**EXERCISE AIM**
Using the entries that follow, report the number of lines that include the string "Lemma", without any other text.
(Beginning of RECORDS PROVIDED)
(** C7 for two filings of the same entity, saved one after the other. *)
Lemma artifact_names_and_overwriting_witness :
  exists w1 w2,
    save_data_with_fallback (PDict Scenario.first_filing) "json/business_Acme_LLC.json"
      (Sim.start Scenario.blank_page [] Sim.output_dirs)
    = (Val (PStr "kansas_business_data/json/business_Acme_LLC.json"), w1)
    /\ save_data_with_fallback (PDict Scenario.second_filing)
         "json/business_Acme_LLC.json" w1
       = (Val (PStr "kansas_business_data/json/business_Acme_LLC.json"), w2)
    /\ files (fs w2) !! "kansas_business_data/json/business_Acme_LLC.json"
       = Some [JsonText (PDict Scenario.second_filing)].
Proof.
  destruct (proj2 (proj2 (proj2 artifact_names_and_overwriting))
              (PDict Scenario.first_filing) (PDict Scenario.second_filing)
              "json/business_Acme_LLC.json"
              (Sim.start Scenario.blank_page [] Sim.output_dirs))
    as (w1 & w2 & E1 & E2 & F); try reflexivity.
  exists w1, w2. repeat split; assumption.
Defined.

(** C7 fails as stated: two records with the same business name get the same
    file name, whatever the time and the search term, and the second write
    replaces the first artifact. *)
Lemma second_record_overwrites_first :
  fst (Scenario.persist_both (Sim.start Scenario.blank_page [] Sim.output_dirs))
    = Val ("json/business_Acme_LLC.json", "json/business_Acme_LLC.json")
  /\ Sim.file_at "kansas_business_data/json/business_Acme_LLC.json"
       (snd (Scenario.persist_both (Sim.start Scenario.blank_page [] Sim.output_dirs)))
     = Some [JsonText (PDict Scenario.second_filing)].
Proof. split; vm_compute; reflexivity. Qed.

(** ** C9: what aborts the crawl *)

(** C9 at a failing input.  The portal answers every step, the navigation
    bootstrap succeeds, and the first record is extracted; the directory
    [json/] cannot be written.  [save_data_with_fallback] catches
    [TypeError] and [ValueError] only, so the [OSError] of [open] leaves it,
    passes the row loop and the loop over the search terms, and ends the
    crawl.  With the directory in place the same crawl runs to its end. *)
Theorem persistence_failure_aborts_crawl :
  fst (navigate_to_homepage_first
         (Sim.start Scenario.home_page Scenario.portal Scenario.no_json_dir))
    = Val true
  /\ fst (run_fully_automated_crawler
            (Sim.start Scenario.home_page Scenario.portal Scenario.no_json_dir))
     = Raise (Exn OSError
                "[Errno 2] No such file or directory: 'kansas_business_data/json/business_Acme__LLC.json'")
  /\ fst (run_fully_automated_crawler
            (Sim.start Scenario.home_page Scenario.portal Sim.output_dirs))
     = Val tt.
Proof. repeat split; vm_compute; reflexivity. Qed.

(** * Further properties of the evidence store *)

Lemma error_log_path_not_fallback_path (st pre ty : string) (t t' : datetime) :
  error_log_path st t <> fallback_path pre ty t'.
Proof.
  unfold fallback_path, error_log_path, output_dir.
  cbn [String.append]. discriminate.
Qed.

Section EvidenceStore.

Context {B El : Type} `{PageDriver B El}.

Lemma save_html_fallback_outcome (html pre ty : string) (w : world B) :
  fst (save_html_fallback html pre ty w) =
    Val (match can_open (fs w) (fallback_path pre ty (clock w (ticks w))) with
         | Val _ => PStr (fallback_path pre ty (clock w (ticks w)))
         | Raise _ => PNone
         end)
  /\ files (fs (snd (save_html_fallback html pre ty w))) =
       match can_open (fs w) (fallback_path pre ty (clock w (ticks w))) with
       | Val _ =>
           <[fallback_path pre ty (clock w (ticks w)) :=
               fallback_chunks (page_url (browser w)) html ty (clock w (ticks w))]>
             (files (fs w))
       | Raise _ => files (fs w)
       end.
Proof.
  destruct (can_open (fs w) (fallback_path pre ty (clock w (ticks w))))
    as [[]|e] eqn:Hopen.
  - destruct (save_html_fallback_written html pre ty w Hopen)
      as (w' & E & Hf & _).
    rewrite E. split; [reflexivity|exact Hf].
  - cbv [save_html_fallback try_except bind now open_w write ret with_files
         any_exception].
    cbn [fs can_open files browser clock ticks tiers_run].
    fold (fallback_path pre ty (clock w (ticks w))).
    rewrite Hopen. split; reflexivity.
Qed.

(** [save_html_fallback] never raises.  It returns the name of the capture
    when the file can be opened and [None] otherwise; in the first case the
    file holds the three comment lines and the markup, in the second it is
    left as it is.  No file other than the capture and the session log
    changes, and the browser session is left as it is. *)
Theorem save_html_fallback_never_raises (html pre ty : string) (w : world B) :
  fst (save_html_fallback html pre ty w) =
    Val (match can_open (fs w) (fallback_path pre ty (clock w (ticks w))) with
         | Val _ => PStr (fallback_path pre ty (clock w (ticks w)))
         | Raise _ => PNone
         end)
  /\ files (fs (snd (save_html_fallback html pre ty w)))
       !! fallback_path pre ty (clock w (ticks w)) =
       match can_open (fs w) (fallback_path pre ty (clock w (ticks w))) with
       | Val _ =>
           Some (fallback_chunks (page_url (browser w)) html ty (clock w (ticks w)))
       | Raise _ => files (fs w) !! fallback_path pre ty (clock w (ticks w))
       end
  /\ (forall p, p <> fallback_path pre ty (clock w (ticks w)) ->
        p <> log_path ->
        files (fs (snd (save_html_fallback html pre ty w))) !! p = files (fs w) !! p)
  /\ browser (snd (save_html_fallback html pre ty w)) = browser w.
Proof.
  destruct (save_html_fallback_outcome html pre ty w) as [Hr Hf].
  split; [exact Hr|]. split; [|split].
  - rewrite Hf.
    destruct (can_open (fs w) (fallback_path pre ty (clock w (ticks w))));
      [apply lookup_insert_eq | reflexivity].
  - intros p Hp _. rewrite Hf.
    destruct (can_open (fs w) (fallback_path pre ty (clock w (ticks w))));
      [|reflexivity].
    apply lookup_insert_ne. congruence.
  - destruct (can_open (fs w) (fallback_path pre ty (clock w (ticks w))))
      as [[]|e] eqn:Hopen.
    + destruct (save_html_fallback_written html pre ty w Hopen)
        as (w' & E & _ & _ & Hb & _).
      rewrite E. exact Hb.
    + now rewrite (save_html_fallback_unwritable html pre ty w e Hopen).
Qed.

Lemma save_error_log_outcome (search_term error_message page_source : string)
    (w : world B) :
  fst (save_error_log search_term error_message page_source w) =
    Val (match can_open (fs w) (error_log_path search_term (clock w (ticks w))) with
         | Val _ => PStr (error_log_path search_term (clock w (ticks w)))
         | Raise _ => PNone
         end)
  /\ match can_open (fs w) (error_log_path search_term (clock w (ticks w))) with
     | Val _ =>
         files (fs (snd (save_error_log search_term error_message page_source w)))
           !! error_log_path search_term (clock w (ticks w)) =
         Some [JsonText (error_log_record search_term error_message
                           (page_url (browser w)) (clock w (ticks w)))]
     | Raise _ =>
         files (fs (snd (save_error_log search_term error_message page_source w))) =
         files (fs w)
     end.
Proof.
  destruct (can_open (fs w) (error_log_path search_term (clock w (ticks w))))
    as [[]|e] eqn:Hopen.
  - cbv [save_error_log try_except bind now open_w json_dump write ret with_files].
    cbn [fs can_open files browser clock ticks tiers_run json_check].
    fold (error_log_path search_term (clock w (ticks w))).
    rewrite Hopen. cbv beta iota.
    cbn [fs can_open files browser clock ticks tiers_run].
    rewrite lookup_insert_eq. cbn [default app]. rewrite insert_insert_eq.
    destruct (negb (String.eqb page_source "")).
    + match goal with
      | |- context [save_html_fallback ?h ?p ?t ?w0] =>
          pose proof (save_html_fallback_outcome h p t w0) as [Hr Hf];
          destruct (save_html_fallback h p t w0) as [r w1]
      end.
      cbn [fst snd fs can_open files browser clock ticks tiers_run] in Hr, Hf.
      subst r. cbv beta iota.
      split; [reflexivity|]. cbn [snd]. rewrite Hf.
      destruct (can_open (fs w)
                  (fallback_path ("error_" +:+ search_term) "page_capture"
                     (clock w (S (ticks w))))).
      * rewrite lookup_insert_ne
          by (apply not_eq_sym, error_log_path_not_fallback_path).
        apply lookup_insert_eq.
      * apply lookup_insert_eq.
    + split; [reflexivity|]. cbn [snd fs files]. apply lookup_insert_eq.
  - cbv [save_error_log try_except bind now open_w json_dump write ret with_files
         any_exception].
    cbn [fs can_open files browser clock ticks tiers_run].
    fold (error_log_path search_term (clock w (ticks w))).
    rewrite Hopen. split; reflexivity.
Qed.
(End of RECORDS PROVIDED)
**SOLUTION TO THIS TASK**
5